Por Naira Amorelli

Celebrada de 1º a 7 de agosto, a Semana Mundial do Aleitamento Materno é uma campanha global promovida pela WABA (Aliança Mundial para Ação em Aleitamento Materno), com apoio da OMS e do UNICEF, para incentivar e proteger o ato de amamentar. No entanto, em países como o Brasil, discutir o aleitamento exige também revisitar uma herança histórica racializada que molda até hoje as relações de cuidado.


Entre os séculos XVIII e XIX, milhares de mulheres negras escravizadas foram forçadas a amamentar os filhos das elites brancas, enquanto seus próprios bebês eram afastados delas ou morriam de fome. Essas mulheres ficaram conhecidas como amas de leite, figuras apagadas da história oficial, mas centrais na construção da sociedade brasileira.
Amas de leite: quem eram essas mulheres?


As amas de leite eram, em sua maioria, mulheres negras escravizadas em idade fértil que, ao dar à luz, eram escolhidas para amamentar os filhos dos senhores da Casa Grande. Em muitos casos, essas mulheres tinham seus próprios filhos rejeitados, desnutridos ou mesmo mortos pela negligência do sistema escravocrata.

Essa prática, longe de ser um ato de nobreza ou generosidade, como se tentou romantizar posteriormente, foi mais uma forma de violência reprodutiva e de exploração do corpo negro feminino. Como explica a filósofa e escritora Djamila Ribeiro, em Quem tem medo do feminismo negro? (2018), essas mulheres desenvolveram laços afetivos com as crianças que amamentaram, mas sem nenhum reconhecimento social ou institucional. Enquanto isso, seus próprios filhos cresciam órfãos de mãe viva.


Cuidar sob opressão: o trabalho que continua sendo racializado
A exploração das amas de leite não foi um episódio isolado da história, ela inaugurou um ciclo estrutural que se mantém até os dias de hoje. Segundo dados do DIEESE (2023), mulheres negras ainda são maioria nas profissões ligadas ao cuidado, como babás, empregadas domésticas e cuidadoras de idosos. Mesmo sendo atividades essenciais para o funcionamento da sociedade, essas funções seguem sendo socialmente desvalorizadas e economicamente precarizadas.

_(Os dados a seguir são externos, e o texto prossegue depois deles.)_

(** * Streaming JSON / NDJSON / CSV conversion tools: a shallow embedding

    The development follows the two conversion scripts of the repository,
    [convert_json_ndjson.py] and [flatten_json.py].  The scripts are thin
    loops around CPython's [json], [csv], [decimal] and [float] and around
    [ijson]; the first half of this file is an executable model of the part
    of those libraries the scripts call, the second half embeds the scripts
    themselves, and the last part states and proves their properties.

    Conventions.
    - A Python [str] is a list of code points ([N]); a text file is the
      [str] the script reads from it or writes to it (the UTF-8 byte level
      is not modelled).
    - A Python [int] is a [Z]; a [float] is an IEEE binary64 value
      ([SpecFloat.spec_float] at precision 53); a [Decimal] is a sign, a
      coefficient and an exponent.
    - A [dict] is an association list in insertion order with unique
      keys. *)

From Stdlib Require Import ZArith NArith Bool String Ascii List Lia.
From Stdlib Require Import Floats.SpecFloat.
Import ListNotations.

Local Open Scope Z_scope.

(* ===================================================================== *)
(** * Python text *)
(* ===================================================================== *)

Module Text.

(** A code point and a Python [str]. *)
Definition char := N.
Definition str := list char.

(** [py "abc"] is the [str] of an ASCII literal. *)
Fixpoint py (lit : string) : str :=
  match lit with
  | EmptyString => []
  | String a rest => N_of_ascii a :: py rest
  end.

Definition ch (a : ascii) : char := N_of_ascii a.

Definition quote : char := 34%N.       (* the double quote *)
Definition apostrophe : char := 39%N.
Definition backslash : char := 92%N.
Definition LF : char := 10%N.
Definition CR : char := 13%N.

(** [pyq] is [py] with every apostrophe of the literal turned into a
    double quote; it is only used to write JSON texts in examples. *)
Definition pyq (lit : string) : str :=
  map (fun c => if N.eqb c apostrophe then quote else c) (py lit).

(** The text of a file given by its lines, written as for [pyq]. *)
Definition pylines (lits : list string) : str :=
  concat (map (fun lit => pyq lit ++ [LF]) lits).

Fixpoint str_eqb (a b : str) : bool :=
  match a, b with
  | [], [] => true
  | x :: a', y :: b' => N.eqb x y && str_eqb a' b'
  | _, _ => false
  end.

Lemma str_eqb_spec (a b : str) : str_eqb a b = true <-> a = b.
Proof.
  revert b; induction a as [|x a IH]; intros [|y b]; simpl; split;
    try congruence; try reflexivity.
  - rewrite andb_true_iff, N.eqb_eq, IH. intros [-> ->]; reflexivity.
  - intros [= -> ->]. rewrite N.eqb_refl. apply IH. reflexivity.
Qed.

Lemma str_eqb_refl (a : str) : str_eqb a a = true.
Proof. apply str_eqb_spec; reflexivity. Qed.

(** [s.startswith(p)], returning the rest of [s] after the prefix. *)
Fixpoint strip_prefix (p s : str) : option str :=
  match p, s with
  | [], _ => Some s
  | x :: p', y :: s' => if N.eqb x y then strip_prefix p' s' else None
  | _ :: _, [] => None
  end.

Definition startswith (s p : str) : bool :=
  match strip_prefix p s with Some _ => true | None => false end.

(** [sep.join(parts)]. *)
Fixpoint join (sep : str) (parts : list str) : str :=
  match parts with
  | [] => []
  | [p] => p
  | p :: rest => p ++ sep ++ join sep rest
  end.

(** [s.split(sep)[0]] for a one-character separator: the text before
    the first occurrence of [sep], or all of [s]. *)
Fixpoint before_first (sep : char) (s : str) : str :=
  match s with
  | [] => []
  | c :: s' => if N.eqb c sep then [] else c :: before_first sep s'
  end.

(** [c.isspace()] for a code point; above U+00FF only the Unicode
    [White_Space]/bidirectional-separator characters Python lists. *)
Definition isspace (c : char) : bool :=
  ((9 <=? c) && (c <=? 13) || (28 <=? c) && (c <=? 32)
   || (c =? 133) || (c =? 160) || (c =? 5760)
   || (8192 <=? c) && (c <=? 8202) || (c =? 8232) || (c =? 8233)
   || (c =? 8239) || (c =? 8287) || (c =? 12288))%N.

Fixpoint lstrip (s : str) : str :=
  match s with
  | c :: s' => if isspace c then lstrip s' else s
  | [] => []
  end.

(** [s.strip()]. *)
Definition strip (s : str) : str := rev (lstrip (rev (lstrip s))).

Definition is_digit (c : char) : bool := ((48 <=? c) && (c <=? 57))%N.

Definition digit_char (d : Z) : char := Z.to_N (48 + d).
Definition digit_val (c : char) : Z := Z.of_N c - 48.

(** The decimal digits of a positive number, most significant first. *)
Fixpoint digits_fuel (fuel : nat) (z : Z) (acc : str) : str :=
  match fuel with
  | O => acc
  | S fuel' =>
      if z <? 10 then digit_char z :: acc
      else digits_fuel fuel' (z / 10) (digit_char (z mod 10) :: acc)
  end.

Definition nat_digits (z : Z) : str :=
  digits_fuel (S (Z.to_nat (Z.log2 z))) z [].

(** [int.__repr__]. *)
Definition int_repr (z : Z) : str :=
  if z <? 0 then ch "-" :: nat_digits (- z) else nat_digits z.

(** [int(ds)] for a run of ASCII digits. *)
Definition digits_val (ds : str) : Z :=
  fold_left (fun acc c => 10 * acc + digit_val c) ds 0.

(** ['%0Nd'] style left padding with ['0']. *)
Definition zfill (width : nat) (s : str) : str :=
  repeat (ch "0") (width - List.length s) ++ s.

Definition hex_char (d : Z) : char :=
  if d <? 10 then Z.to_N (48 + d) else Z.to_N (87 + d).

(** ['{0:04x}'.format(n)] for [n < 0x10000]. *)
Definition hex4 (n : Z) : str :=
  [hex_char (n / 4096 mod 16); hex_char (n / 256 mod 16);
   hex_char (n / 16 mod 16); hex_char (n mod 16)].

(** ['{0:02x}'.format(n)] for [n < 0x100]. *)
Definition hex2 (n : Z) : str :=
  [hex_char (n / 16 mod 16); hex_char (n mod 16)].

Definition hex_val (c : char) : option Z :=
  if is_digit c then Some (Z.of_N c - 48)
  else if ((97 <=? c) && (c <=? 102))%N then Some (Z.of_N c - 87)
  else if ((65 <=? c) && (c <=? 70))%N then Some (Z.of_N c - 55)
  else None.
Lemma wrapu_range w z : 0 <= w -> 0 <= wrapu w z < 2 ^ w.
Proof. intros. unfold wrapu. apply Z.mod_pos_bound. apply Z.pow_pos_nonneg; lia. Qed.

Lemma wrapu_small w z : 0 <= z < 2 ^ w -> wrapu w z = z.
Proof. apply Z.mod_small. Qed.

Lemma wraps_small w z : - 2 ^ (w - 1) <= z < 2 ^ (w - 1) -> 1 <= w -> wraps w z = z.
Proof.
  intros Hz Hw. unfold wraps. pose proof (pow2_double w Hw).
  rewrite Z.mod_small; lia.
Qed.

Lemma wraps_range w z : 1 <= w -> - 2 ^ (w - 1) <= wraps w z < 2 ^ (w - 1).
Proof.
  intros Hw. unfold wraps. pose proof (pow2_double w Hw).
  assert (0 < 2 ^ w) by (apply Z.pow_pos_nonneg; lia).
  pose proof (Z.mod_pos_bound (z + 2 ^ (w - 1)) (2 ^ w)). lia.
Qed.

Lemma wraps_congr w a b : a mod 2 ^ w = b mod 2 ^ w -> wraps w a = wraps w b.
Proof.
  intros H. unfold wraps. f_equal.
  by rewrite <- (Zplus_mod_idemp_l a), <- (Zplus_mod_idemp_l b), H.
Qed.

Lemma wraps_mod w z : wraps w (z mod 2 ^ w) = wraps w z.
Proof. apply wraps_congr. apply Zmod_mod. Qed.

Lemma mod_wraps w z : 1 <= w -> (wraps w z) mod 2 ^ w = z mod 2 ^ w.
Proof.
  intros Hw. unfold wraps. rewrite Zminus_mod_idemp_l. f_equal. lia.
Qed.

(** The signed reading undoes the unsigned one: what a narrow store followed
    by a narrow load of the same width gives back. *)
Lemma wraps_wrapu w z :
  1 <= w -> - 2 ^ (w - 1) <= z < 2 ^ (w - 1) -> wraps w (wrapu w z) = z.
Proof.
  intros Hw Hz. rewrite <- (wraps_small w z) at 2 by done.
  unfold wraps, wrapu. f_equal. rewrite Zplus_mod_idemp_l. done.
Qed.

Lemma testbit_above a k n : 0 <= a < 2 ^ k -> 0 <= k <= n -> Z.testbit a n = false.
Proof.
  intros Ha Hn. rewrite <- (Z.mod_small a (2 ^ k)) by done. by apply Z.mod_pow2_bits_high.
Qed.

(** Disjoint bits: [lor] adds a part above [k] bits to one below. *)
Lemma land_shiftl a b k : 0 <= k -> 0 <= a < 2 ^ k -> Z.land a (Z.shiftl b k) = 0.
Proof.
  intros Hk Ha. apply Z.bits_inj'. intros n Hn.
  rewrite Z.land_spec, Z.shiftl_spec, Z.bits_0 by lia.
  destruct (decide (n < k)).
  - by rewrite (Z.testbit_neg_r b), andb_false_r by lia.
  - by rewrite (testbit_above a k) by lia.
Qed.

Lemma lor_shiftl a b k : 0 <= k -> 0 <= a < 2 ^ k -> Z.lor a (Z.shiftl b k) = a + b * 2 ^ k.
Proof.
  intros Hk Ha. pose proof (land_shiftl a b k Hk Ha) as H.
  rewrite <- Z.shiftl_mul_pow2, (Z.add_nocarry_lxor _ _ H) by lia. symmetry. by apply Z.lxor_lor.
Qed.

(** A decidable fact about the numbers below a bound, by computation. *)
Lemma forall_below n (P : Z -> bool) :
  forallb P (seqZ 0 n) = true -> forall c, 0 <= c < n -> P c = true.
Proof.
  intros H c Hc. rewrite forallb_forall in H. apply H, list_elem_of_In, elem_of_seqZ. lia.
Qed.

(** ** Arrays indexed by an [int64_t]

    A read or a write outside the array has no defined meaning in C++; [zget]
    then gives the default and [zset] changes nothing, and every theorem that
    uses them keeps the index in range. *)

Definition zget {A} (d : A) (l : list A) (i : Z) : A := default d (l !! Z.to_nat i).
Definition zset {A} (l : list A) (i : Z) (x : A) : list A := <[Z.to_nat i := x]> l.

Section Arrays.
Context {A : Type}.
Implicit Types (l : list A) (x d : A).

Lemma zset_length l i x : length (zset l i x) = length l.
Proof. apply length_insert. Qed.

Lemma zget_zset_eq d l i x :
  0 <= i < Z.of_nat (length l) -> zget d (zset l i x) i = x.
Proof. intros. unfold zget, zset. rewrite list_lookup_insert_eq; [done | lia]. Qed.

Lemma zget_zset_ne d l i j x :
  0 <= i -> 0 <= j -> i <> j -> zget d (zset l i x) j = zget d l j.
Proof. intros. unfold zget, zset. rewrite list_lookup_insert_ne; [done | lia]. Qed.

Lemma zget_map {B} (f : A -> B) d l i : zget (f d) (map f l) i = f (zget d l i).
Proof.
  unfold zget. change (map f l) with (f <$> l). rewrite list_lookup_fmap.
  by destruct (l !! _).
Qed.

Lemma zget_in d l i :
  0 <= i < Z.of_nat (length l) -> zget d l i ∈ l.
Proof.
  intros Hi. unfold zget.
  destruct (lookup_lt_is_Some_2 l (Z.to_nat i)) as [y Hy]; [lia |].
  rewrite Hy. simpl. by apply list_elem_of_lookup_2 in Hy.
Qed.

Lemma zget_ext d l1 l2 :
  length l1 = length l2 ->
  (forall i, 0 <= i < Z.of_nat (length l1) -> zget d l1 i = zget d l2 i) ->
  l1 = l2.
Proof.
  intros Hlen H. apply list_eq_same_length with (length l1); [done | done |].
  intros i x y Hi Hx Hy. specialize (H (Z.of_nat i)). unfold zget in H.
  rewrite Nat2Z.id, Hx, Hy in H. simpl in H. apply H. lia.
Qed.
(** A loop that rewrites the elements at the distinct indexes [idx] in place. *)
Lemma fold_zset_length (f : A -> Z -> A) d idx l :
  length (fold_left (fun b i => zset b i (f (zget d b i) i)) idx l) = length l.
Proof.
  revert l. induction idx as [| i idx IH]; intros l; simpl; [done |].
  by rewrite IH, zset_length.
Qed.

Lemma zget_fold_zset (f : A -> Z -> A) d idx l j :
  NoDup idx -> Forall (fun i => 0 <= i < Z.of_nat (length l)) idx -> 0 <= j ->
  zget d (fold_left (fun b i => zset b i (f (zget d b i) i)) idx l) j =
  if decide (j ∈ idx) then f (zget d l j) j else zget d l j.
Proof.
  revert l. induction idx as [| i idx IH]; intros l Hnd Hr Hj; cbn [fold_left].
  { by rewrite decide_False by apply not_elem_of_nil. }
  apply NoDup_cons in Hnd as [Hi Hnd]. apply Forall_cons in Hr as [Hri Hr].
  rewrite IH by (try setoid_rewrite zset_length; done).
  destruct (decide (i = j)) as [<- | Hne].
  - rewrite decide_False, decide_True by (try done; by left). by rewrite zget_zset_eq.
  - rewrite zget_zset_ne by (try done; lia).
    destruct (decide (j ∈ idx)), (decide (j ∈ i :: idx)) as [He | He];
      rewrite elem_of_cons in He; [done | tauto | | done].
    destruct He; congruence.
Qed.
End Arrays.

Lemma bind_some {A B} (x : A) (f : A -> option B) : (Some x ≫= f) = f x.
Proof. done. Qed.

Create HintDb ob.
Create Rewrite HintDb ob.
#[export] Hint Rewrite @zset_length : ob.

(** ** Proof automation

    [cases] splits on the scrutinee of a [match] or [if] in the goal, keeping
    the equation, and [bools] turns boolean comparisons on [Z] into
    propositions. *)

(** Splits a conjunction but not the equivalences in it. *)
Ltac conjs := lazymatch goal with |- _ /\ _ => split; [| conjs] | |- _ => idtac end.

Ltac bools :=
  repeat match goal with
  | H : (_ && _)%bool = true |- _ => apply andb_true_iff in H; destruct H
  | H : (_ || _)%bool = false |- _ => apply orb_false_iff in H; destruct H
  | H : (_ || _)%bool = true |- _ => apply orb_true_iff in H
  | H : (_ && _)%bool = false |- _ => apply andb_false_iff in H
  | H : negb _ = true |- _ => apply negb_true_iff in H
  | H : negb _ = false |- _ => apply negb_false_iff in H
  | H : (_ =? _) = true |- _ => apply Z.eqb_eq in H
  | H : (_ =? _) = false |- _ => apply Z.eqb_neq in H
  | H : (_ <? _) = true |- _ => apply Z.ltb_lt in H
  | H : (_ <? _) = false |- _ => apply Z.ltb_ge in H
  | H : (_ <=? _) = true |- _ => apply Z.leb_le in H
  | H : (_ <=? _) = false |- _ => apply Z.leb_gt in H
  end.
Definition call_step (uid : Z) (gives_up : bool) (c : call) (q : QLock) : progress call :=
  match c with
  | C_try_shared_lock p => within C_try_shared_lock (try_shared_lock p q)
  | C_shared_lock p => within C_shared_lock (shared_lock gives_up p q)
  | C_shared_unlock => shared_unlock q
  | C_try_upgrade_lock => try_upgrade_lock uid q
  | C_try_upgrade_unlock p => within C_try_upgrade_unlock (try_upgrade_unlock uid p q)
  | C_try_exclusive_lock p => within C_try_exclusive_lock (try_exclusive_lock uid p q)
  | C_exclusive_lock p => within C_exclusive_lock (exclusive_lock uid gives_up p q)
  | C_exclusive_unlock p => within C_exclusive_unlock (exclusive_unlock uid p q)
  | C_share2exclusive_lock p =>
      within C_share2exclusive_lock (share2exclusive_lock uid gives_up p q)
  | C_exclusive2shared_lock p =>
      within C_exclusive2shared_lock (exclusive2shared_lock uid p q)
  end.

(** The use the lock is made for: a thread releases and converts only what it
    holds, and asks for the lock only when it does not hold it. *)
Definition may_call (t : Thread) (c : call) : bool :=
  match c, t_held t, t_upgrade t with
  | (C_try_shared_lock TS_check | C_shared_lock TS_check
    | C_try_exclusive_lock TX_check), Free, _ => true
  | C_exclusive_lock XL_cas, Free, false => true
  | (C_shared_unlock | C_share2exclusive_lock SX_load), Shared, _ => true
  | (C_exclusive_unlock TU_load | C_exclusive2shared_lock ES_add), Exclusive, _ => true
  | C_try_upgrade_lock, (Free | Shared), false => true
  | C_try_upgrade_unlock UU_check, (Free | Shared), true => true
  | _, _, _ => false
  end.
(* ===== verification/ObServer.v ===== *)
(** * Server addresses

    [common::ObServer] of [src/oceanbase/src/common/ob_server.h] and [.cpp]: the
    address, its reset and its equality, which is coarser than equality of the
    fields (the unused half of the address is not compared). *)

From S2P Require Import Prelude.

Abbreviation IPV4 := 4 (only parsing).
Abbreviation IPV6 := 6 (only parsing).

Record ObServer := mkServer { version_ : Z; port_ : Z; v4_ : Z; v6_ : list Z }.

Definition ObServer_new : ObServer := mkServer IPV4 0 0 (replicate 4 0xA6A6A6A6).

Definition server_reset (s : ObServer) : ObServer := mkServer (version_ s) 0 0 (replicate 4 0).

Definition server_eqb (s rv : ObServer) : bool :=
  if negb (version_ s =? version_ rv) then false
  else if negb (port_ s =? port_ rv) then false
  else if version_ s =? IPV4 then v4_ s =? v4_ rv
  else if version_ s =? IPV6 then bool_decide (v6_ s = v6_ rv)
  else true.

(** The relation [==] decides. *)
Definition same_server (s rv : ObServer) : Prop := server_eqb s rv = true.

#[export] Instance same_server_decision s rv : Decision (same_server s rv).
Proof. unfold same_server. apply _. Defined.

(** What [==] compares. *)
Definition server_key (s : ObServer) : Z * Z * (Z + list Z + unit) :=
  (version_ s, port_ s,
   if version_ s =? IPV4 then inl (inl (v4_ s))
   else if version_ s =? IPV6 then inl (inr (v6_ s)) else inr tt).

Lemma server_eqb_key s rv : server_eqb s rv = true <-> server_key s = server_key rv.
Proof.
  unfold server_eqb, server_key.
  destruct (Z.eqb_spec (version_ s) (version_ rv)) as [Hv|Hv]; cbn [negb];
    [|split; [discriminate|congruence]].
  destruct (Z.eqb_spec (port_ s) (port_ rv)) as [Hp|Hp]; cbn [negb];
    [|split; [discriminate|congruence]].
  rewrite <- Hv, <- Hp.
  destruct (version_ s =? 4); [rewrite Z.eqb_eq; split; congruence|].
  destruct (version_ s =? 6); [rewrite bool_decide_eq_true; split; congruence|done].
Qed.

#[export] Instance same_server_equivalence : Equivalence same_server.
Proof.
  unfold same_server. split.
  - intros s. by apply server_eqb_key.
  - intros s t. rewrite !server_eqb_key. done.
  - intros s t u. rewrite !server_eqb_key. congruence.
Qed.

#[export] Instance server_eqb_proper : Proper (same_server ==> same_server ==> eq) server_eqb.
Proof.
  intros s s' Hs t t' Ht. apply eq_true_iff_eq.
  unfold same_server in *. rewrite !server_eqb_key in *. split; congruence.
Qed.
Lemma view_reset_ups_read_percent m : view (reset_ups_read_percent m) = view m.
Proof.
  unfold reset_ups_read_percent. destruct (read_percents m) as [p q]. unfold view. cbn. f_equal.
  rewrite <- list_fmap_compose. apply list_fmap_ext. intros _ u _. unfold share. cbn.
  by destruct u as [? ? [] ? ? ? ? ? ?].
Qed.

Lemma view_update_ups_lsn f m : view (update_ups_lsn f m) = view m.
Proof.
  unfold update_ups_lsn, view. cbn. f_equal.
  rewrite <- list_fmap_compose. apply list_fmap_ext. intros _ u _. cbn.
  destruct (offline u); [done|]. by destruct (f (addr_ u)).
Qed.

Lemma view_with_waiting m t : view (with_waiting m t) = v_with_finish (view m) t.
Proof. done. Qed.

Lemma view_with_master m i : view (with_master m i) = v_with_master (view m) i.
Proof. done. Qed.

Lemma view_with_slot m i u : 0 <= i ->
  view (with_slot m i u) = v_with_slot (view m) (Z.to_nat i) (slot_of u).
Proof.
  intros Hi. unfold with_slot, v_with_slot, view, zset, v_with_slots. cbn. f_equal.
  by rewrite list_fmap_insert.
Qed.

Lemma slot_lookup m i : slot m (Z.of_nat i) = default ObUps_new (ups_array_ m !! i).
Proof. unfold slot, zget. by rewrite Nat2Z.id. Qed.

Lemma view_slot m i s : v_slots (view m) !! i = Some s -> slot_of (slot m (Z.of_nat i)) = s.
Proof.
  rewrite slot_lookup. unfold view. cbn. rewrite list_lookup_fmap.
  destruct (ups_array_ m !! i); cbn; congruence.
Qed.

Lemma view_change_ups_stat m i s stat : v_slots (view m) !! i = Some s ->
  view (change_ups_stat (Z.of_nat i) stat m)
  = v_with_slot (view m) i (mkSlot (s_addr s) stat (s_lease s)).
Proof.
  intros Hs%view_slot. unfold change_ups_stat. rewrite view_with_slot by lia.
  rewrite Nat2Z.id. by subst s.
Qed.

A socióloga norte-americana Patricia Hill Collins, em sua obra Black Feminist Thought (2000), discute como a naturalização da mulher negra como “cuidadora nata” faz parte de um processo de desumanização que as reduz a corpos disponíveis para o trabalho emocional e físico, quase sempre sem reconhecimento nem reparação.
Na Semana Mundial do Aleitamento Materno, é fundamental reconhecer que o ato de amamentar nunca foi neutro ou igualitário para todas as mulheres. Para as amas de leite, amamentar significava abrir mão da própria maternidade, entregar o corpo à violência da escravidão e ter o afeto negado como direito.
A médica e ativista Jurema Werneck, em Estatísticas do Racismo contra as Mulheres Negras (2011), afirma que compreender essa história é essencial para combater o racismo estrutural nas políticas públicas de saúde e cuidado no Brasil. Afinal, sem memória, não há justiça.


Mas e por que falar disso agora?
Discutir o legado das amas de leite durante a Semana Mundial do Aleitamento é uma forma de desafiar a narrativa oficial que ainda tenta esconder o papel das mulheres negras na sustentação física e emocional da sociedade brasileira. É também uma maneira de reconhecer o cuidado como trabalho, e um trabalho que tem cor, gênero e classe.
Mais do que celebrar o aleitamento materno como um ato de amor, é preciso lembrar que, para muitas mulheres, amamentar foi um ato de dor e resistência. Valorizar o cuidado também significa lutar por sua redistribuição, remuneração justa e reconhecimento histórico.